- **Aim of the exercise**:
Where the word "number" shows up in the entries below, please copy the whole line.

Start of Material for this exercise

Lemma growth_rate_without_baseline_witness :
  growth_rate 500
    (prev_revenue_of
       (prev_revenue_sql [mksale (mkts (mkdate 2024 3 5) 0) 40 "COMPLETED";
                          mksale (mkts (mkdate 2024 2 5) 0) 40 "PENDING"]
          (mkdate 2024 1 31) (mkdate 2024 3 1))) = Ok 0%Q /\
  growth_rate 500 (prev_revenue_of (Some (-3)%Q)) = Ok 0%Q.
Proof.
  split.
  - apply (growth_rate_without_baseline _ (mkdate 2024 1 31) (mkdate 2024 3 1) 500).
    intros s [<-|[<-|[]]]; reflexivity.
  - apply (growth_rate_without_baseline [] (mkdate 2024 1 31) (mkdate 2024 3 1) 500).
    discriminate.
Defined.

(** *** Month and week keys *)

Lemma week_U_bounds (d : date) : valid_date d -> 0 <= week_U d <= 53.
Proof.
  intros V. pose proof (yday_bounds d V) as B.
  unfold week_U, yday0, wday_sun0.
  assert (b2z (is_leap (year d)) <= 1) by (destruct (is_leap (year d)); cbn; lia).
  Z.div_mod_to_equations. lia.
Qed.

Lemma week_U_same_year (a b : date) :
  year a = year b ->
  (week_U a = week_U b <-> toordinal a / 7 = toordinal b / 7).
Proof.
  intros Hy. unfold week_U, yday0, wday_sun0, toordinal. rewrite Hy.
  set (ma := days_before_month (year b) (month a)).
  set (mb := days_before_month (year b) (month b)).
  set (y0 := days_before_year (year b)).
  clearbody ma mb y0. split; intros H; Z.div_mod_to_equations; lia.
Qed.

Lemma strftime_Ym_inj (a b : date) :
  valid_date a -> valid_date b ->
  strftime_Ym a = strftime_Ym b -> year a = year b /\ month a = month b.
Proof.
  intros (Hy1 & Hm1 & _) (Hy2 & Hm2 & _) H.
  unfold strftime_Ym in H.
  assert (Hp : pad4 (year a) = pad4 (year b) /\ pad2 (month a) = pad2 (month b)).
  { unfold pad4, pad2 in *. cbn [append] in H.
    injection H as -> -> -> -> -> ->. split; reflexivity. }
  destruct Hp as [Py Pm].
  split; [apply pad4_inj | apply pad2_inj]; (lia || assumption).
Qed.

Lemma strftime_YWU_inj (a b : date) :
  valid_date a -> valid_date b ->
  strftime_YWU a = strftime_YWU b -> year a = year b /\ week_U a = week_U b.
Proof.
  intros Va Vb H.
  pose proof (week_U_bounds a Va). pose proof (week_U_bounds b Vb).
  destruct Va as (Hy1 & _), Vb as (Hy2 & _).
  unfold strftime_YWU in H.
  assert (Hp : pad4 (year a) = pad4 (year b) /\ pad2 (week_U a) = pad2 (week_U b)).
  { unfold pad4, pad2 in *. cbn [append] in H.
    injection H as -> -> -> -> -> ->. split; reflexivity. }
  destruct Hp as [Py Pw].
  split; [apply pad4_inj | apply pad2_inj]; (lia || assumption).
Qed.

(** X3.  At month granularity two sale dates get the same period key
    exactly when they have the same year and month. *)
Theorem month_period_key (a b : date) :
  valid_date a -> valid_date b ->
  (period "month" a = period "month" b <-> year a = year b /\ month a = month b).
Proof.
  intros Va Vb. change (period "month" a) with (strftime_Ym a).
  change (period "month" b) with (strftime_Ym b). split.
  - apply strftime_Ym_inj; assumption.
  - intros [Hy Hm]. unfold strftime_Ym. rewrite Hy, Hm. reflexivity.
Qed.

Lemma month_period_key_witness :
  period "month" (mkdate 2024 2 1) = period "month" (mkdate 2024 2 29).
Proof.
  apply (month_period_key (mkdate 2024 2 1) (mkdate 2024 2 29)).
  - cbv. intuition discriminate.
  - cbv. intuition discriminate.
  - split; reflexivity.
Defined.
(** * Timeline layout engine: event packer, unavailable-hours blocks, segmenter

    A shallow embedding of [src/timeline/Packer.ts] and of the multi-day
    splitting helper [createEventSegments], with the properties of the
    layout engine proved over it.

    Modelling conventions, shared by the whole development.

    - An instant (what a [Date] or an [XDate] of the source holds) is the
      integer number of milliseconds on the local time line.  Days have a
      fixed length of 24 hours: daylight-saving shifts are outside the model.
    - The [start] and [end] of an event of the packer are kept as the source
      has them, a timestamp string or a [Date] object, and are compared
      unconverted, as the source compares them (module [Timestamp]).
    - A JavaScript number that carries pixels or hours is an exact rational
      ([Q]); rounding of IEEE doubles is outside the model.  Where the source
      can divide by zero the result is an [option Q], [None] standing for a
      non-finite number.
    - A property that may be [undefined] is an [option]; relational operators
      on it follow JavaScript: [undefined] converts to NaN and every
      comparison with NaN is false. *)

From Stdlib Require Import String.
From Stdlib Require Import ZArith QArith Qminmax Lqa List Bool Lia.
From Stdlib Require Import Permutation Sorted.
From Stdlib Require Import OrderedTypeEx.
From Equations Require Import Equations.
Import ListNotations.

Set Implicit Arguments.

(** ** JavaScript relational operators on [number | undefined] *)

Module JS.

Definition lt (a b : option Z) : bool :=
  match a, b with
  | Some x, Some y => (x <? y)%Z
  | _, _ => false
  end.

Definition gt (a b : option Z) : bool := lt b a.

Definition le (a b : option Z) : bool :=
  match a, b with
  | Some x, Some y => (x <=? y)%Z
  | _, _ => false
  end.

Definition ge (a b : option Z) : bool := le b a.

(** [xs.forEach((x, i) => ...)] and [xs.map((x, i) => ...)] see each
    element together with its position. *)
Definition entries {A : Type} (xs : list A) : list (nat * A) :=
  combine (seq 0 (length xs)) xs.

End JS.

(** ** Local time *)

Module LocalTime.

Definition msPerHour : Z := 60 * 60 * 1000.
Definition msPerDay : Z := 24 * msPerHour.

(** [d.setHours(0, 0, 0, 0)], [XDate.clearTime()] *)
Definition startOfDay (t : Z) : Z := (t - t mod msPerDay)%Z.

(** [d.setHours(23, 59, 59, 999)] *)
Definition endOfDay (t : Z) : Z := (startOfDay t + msPerDay - 1)%Z.

(** [d.setDate(d.getDate() + 1)] *)
Definition nextDay (t : Z) : Z := (t + msPerDay)%Z.

(** [XDate.addHours(n)] *)
Definition addHours (t n : Z) : Z := (t + n * msPerHour)%Z.

(** [a.diffHours(b)]: the hours from [a] to [b], fractional. *)
Definition diffHours (a b : Z) : Q := inject_Z (b - a) / inject_Z msPerHour.

End LocalTime.

(** ** Timestamps as the packer meets them *)

Module Timestamp.

(** The value of a [start] or [end] property: a timestamp string, here with
    the instant [XDate] and [Date] read from it, or a [Date] object.  A
    timestamp string is neither empty nor a numeric literal. *)
Inductive t : Type :=
| Text (raw : string) (instant : Z)
| DateObject (instant : Z).

(** [new XDate(x)], [new Date(x).getTime()] *)
Definition instantOf (x : t) : Z :=
  match x with
  | Text _ instant => instant
  | DateObject instant => instant
  end.

(** [a < b] on two such values, either of which may be [undefined]: two
    strings are compared as strings, unit by unit; two [Date] objects by
    their time values; a [Date] and a timestamp string never compare, the
    string converting to NaN, nor does [undefined] with anything. *)
Definition lt (a b : option t) : bool :=
  match a, b with
  | Some (Text x _), Some (Text y _) => String.ltb x y
  | Some (DateObject x), Some (DateObject y) => (x <? y)%Z
  | _, _ => false
  end.
(** C9, as stated, fails: in the file [[A]\nflag=TRUE\nn=0x10\n], opened in
    the form and written back with no control touched, [flag] has become
    [true] and [n] has become [16]. *)
Lemma untouched_values_are_rewritten :
  exists cs d',
    @set_document plain_runtime
      (Regular (text ["[A]"; "flag=TRUE"; "n=0x10"]%string))
      (loaded (text ["[A]"; "flag=TRUE"; "n=0x10"]%string))
    = Returned (Some cs) (loaded (text ["[A]"; "flag=TRUE"; "n=0x10"]%string))
    /\ @_apply_controls_to_doc plain_runtime
         (Regular (text ["[A]"; "flag=TRUE"; "n=0x10"]%string)) cs
         (loaded (text ["[A]"; "flag=TRUE"; "n=0x10"]%string))
       = Returned tt d'
    /\ get (Regular (text ["[A]"; "flag=TRUE"; "n=0x10"]%string))
           (py "A") (py "flag")
           (loaded (text ["[A]"; "flag=TRUE"; "n=0x10"]%string))
       = Returned (Some (py "TRUE"))
                  (loaded (text ["[A]"; "flag=TRUE"; "n=0x10"]%string))
    /\ get (Regular (text ["[A]"; "flag=TRUE"; "n=0x10"]%string))
           (py "A") (py "flag") d'
       = Returned (Some (py "true")) d'
    /\ get (Regular (text ["[A]"; "flag=TRUE"; "n=0x10"]%string))
           (py "A") (py "n")
           (loaded (text ["[A]"; "flag=TRUE"; "n=0x10"]%string))
       = Returned (Some (py "0x10"))
                  (loaded (text ["[A]"; "flag=TRUE"; "n=0x10"]%string))
    /\ get (Regular (text ["[A]"; "flag=TRUE"; "n=0x10"]%string))
           (py "A") (py "n") d'
       = Returned (Some (py "16")) d'.
Proof.
  eexists _, _. split; [reflexivity|].
  split; [vm_compute; reflexivity|].
  repeat split; vm_compute; reflexivity.
Qed.

(** * Further properties of the program *)

(** ** Colour texts *)

Section ColourTexts.
Local Open Scope N_scope.

Lemma format_02X_byte (n : N) :
  n < 256 ->
  format_02X n = [hex_digit_upper (n / 16); hex_digit_upper (n mod 16)].
Proof.
  intros Hn. unfold format_02X. cbn [hex_upper].
  destruct (N.ltb_spec n 16) as [Hlt|Hge].
  - simpl. rewrite N.div_small, N.mod_small by done. done.
  - destruct (N.size_nat n) as [|k] eqn:Ek.
    { destruct n; [lia|]. by destruct p. }
    cbn [hex_upper].
    assert (n / 16 < 16) as Hq.
    { apply N.Div0.div_lt_upper_bound. lia. }
    apply N.ltb_lt in Hq. rewrite Hq. done.
Qed.

Lemma hex_digit_upper_ok (d : N) :
  d < 16 -> hexval (hex_digit_upper d) = d /\ ishex (hex_digit_upper d) = true.
Proof.
  intros Hd. split.
  - unfold hexval, hex_digit_upper.
    destruct (N.ltb_spec d 10).
    + destruct (N.leb_spec (48 + d) 57); lia.
    + destruct (N.leb_spec (55 + d) 57); [lia|].
      destruct (N.leb_spec (55 + d) 70); lia.
  - unfold ishex, hex_digit_upper.
    rewrite !orb_true_iff, !andb_true_iff, !N.leb_le.
    destruct (N.ltb_spec d 10); lia.
Qed.

Lemma hexval_pair (n : N) :
  n < 256 ->
  16 * hexval (hex_digit_upper (n / 16)) + hexval (hex_digit_upper (n mod 16))
  = n.
Proof.
  intros Hn.
  assert (n / 16 < 16) as Hq by (apply N.Div0.div_lt_upper_bound; lia).
  assert (n mod 16 < 16) as Hr by (apply N.mod_lt; lia).
  destruct (hex_digit_upper_ok _ Hq) as [-> _].
  destruct (hex_digit_upper_ok _ Hr) as [-> _].
  pose proof (N.div_mod n 16). lia.
Qed.

Lemma format_02X_hex (n : N) :
  n < 256 -> forallb ishex (format_02X n) = true.
Proof.
  intros Hn. rewrite format_02X_byte by done.
  assert (n / 16 < 16) as Hq by (apply N.Div0.div_lt_upper_bound; lia).
  assert (n mod 16 < 16) as Hr by (apply N.mod_lt; lia).
  destruct (hex_digit_upper_ok _ Hq) as [_ H1].
  destruct (hex_digit_upper_ok _ Hr) as [_ H2].
  simpl. by rewrite H1, H2.
Qed.

(** What [_parse_hex_color] makes of a text written by [_to_hex_color]. *)
Lemma parse_to_hex_color (c : QColor) (keep_alpha : bool) :
  color_in_range c ->
  _parse_hex_color (_to_hex_color c keep_alpha)
  = Some (if keep_alpha then c
          else {| red := red c; green := green c; blue := blue c;
                  alpha := 255 |}).
Proof.
  intros (Hr & Hg & Hb & Ha).
  pose proof (format_02X_hex _ Hr) as Hr1.
  pose proof (format_02X_hex _ Hg) as Hg1.
  pose proof (format_02X_hex _ Hb) as Hb1.
  pose proof (format_02X_hex _ Ha) as Ha1.
  destruct keep_alpha.
  - unfold _parse_hex_color, _to_hex_color.
    rewrite hex_color_re_plain.
    + rewrite !format_02X_byte by done.
      cbv zeta. cbn [group String.eqb Ascii.eqb Bool.eqb app length Nat.eqb
                     hex_pair drop].
      rewrite !hexval_pair by done. by destruct c.
    + by rewrite !forallb_app, Hr1, Hg1, Hb1, Ha1.
    + right. by rewrite !format_02X_byte by done.
  - unfold _parse_hex_color, _to_hex_color.
    rewrite hex_color_re_plain.
    + rewrite !format_02X_byte by done.
      cbv zeta. cbn [group String.eqb Ascii.eqb Bool.eqb app length Nat.eqb
                     hex_pair drop].
      by rewrite !hexval_pair by done.
    + by rewrite !forallb_app, Hr1, Hg1, Hb1.
    + left. by rewrite !format_02X_byte by done.
Qed.

(** X1. A colour written by [_to_hex_color] is read back by
    [_parse_hex_color]: with the alpha channel kept, as the same colour;
    without it, as the colour with the same red, green and blue and an
    alpha of 255. *)
Theorem to_hex_color_round_trip (c : QColor) :
  color_in_range c ->
  _parse_hex_color (_to_hex_color c true) = Some c
  /\ _parse_hex_color (_to_hex_color c false)
     = Some {| red := red c; green := green c; blue := blue c; alpha := 255 |}.
Proof.
  intros Hc. split.
  - exact (parse_to_hex_color c true Hc).
  - exact (parse_to_hex_color c false Hc).
Qed.

Lemma to_hex_color_round_trip_witness :
  _parse_hex_color
    (_to_hex_color {| red := 255; green := 128; blue := 0; alpha := 64 |} true)
  = Some {| red := 255; green := 128; blue := 0; alpha := 64 |}
  /\ _parse_hex_color
       (_to_hex_color {| red := 255; green := 128; blue := 0; alpha := 64 |}
                      false)
     = Some {| red := 255; green := 128; blue := 0; alpha := 255 |}.
Proof.
  apply (to_hex_color_round_trip
           {| red := 255; green := 128; blue := 0; alpha := 64 |}).
  unfold color_in_range. simpl. lia.
Defined.

Lemma to_hex_color_length (c : QColor) (keep_alpha : bool) :
  color_in_range c ->
  length (_to_hex_color c keep_alpha) = if keep_alpha then 10%nat else 8%nat.
Proof.
  intros (Hr & Hg & Hb & Ha). unfold _to_hex_color.
  destruct keep_alpha; by rewrite !format_02X_byte by done.
Qed.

End of Material for this exercise

- **Solution to this problem**:
      integer number of milliseconds on the local time line.  Days have a
    - A JavaScript number that carries pixels or hours is an exact rational
      non-finite number.
(** ** JavaScript relational operators on [number | undefined] *)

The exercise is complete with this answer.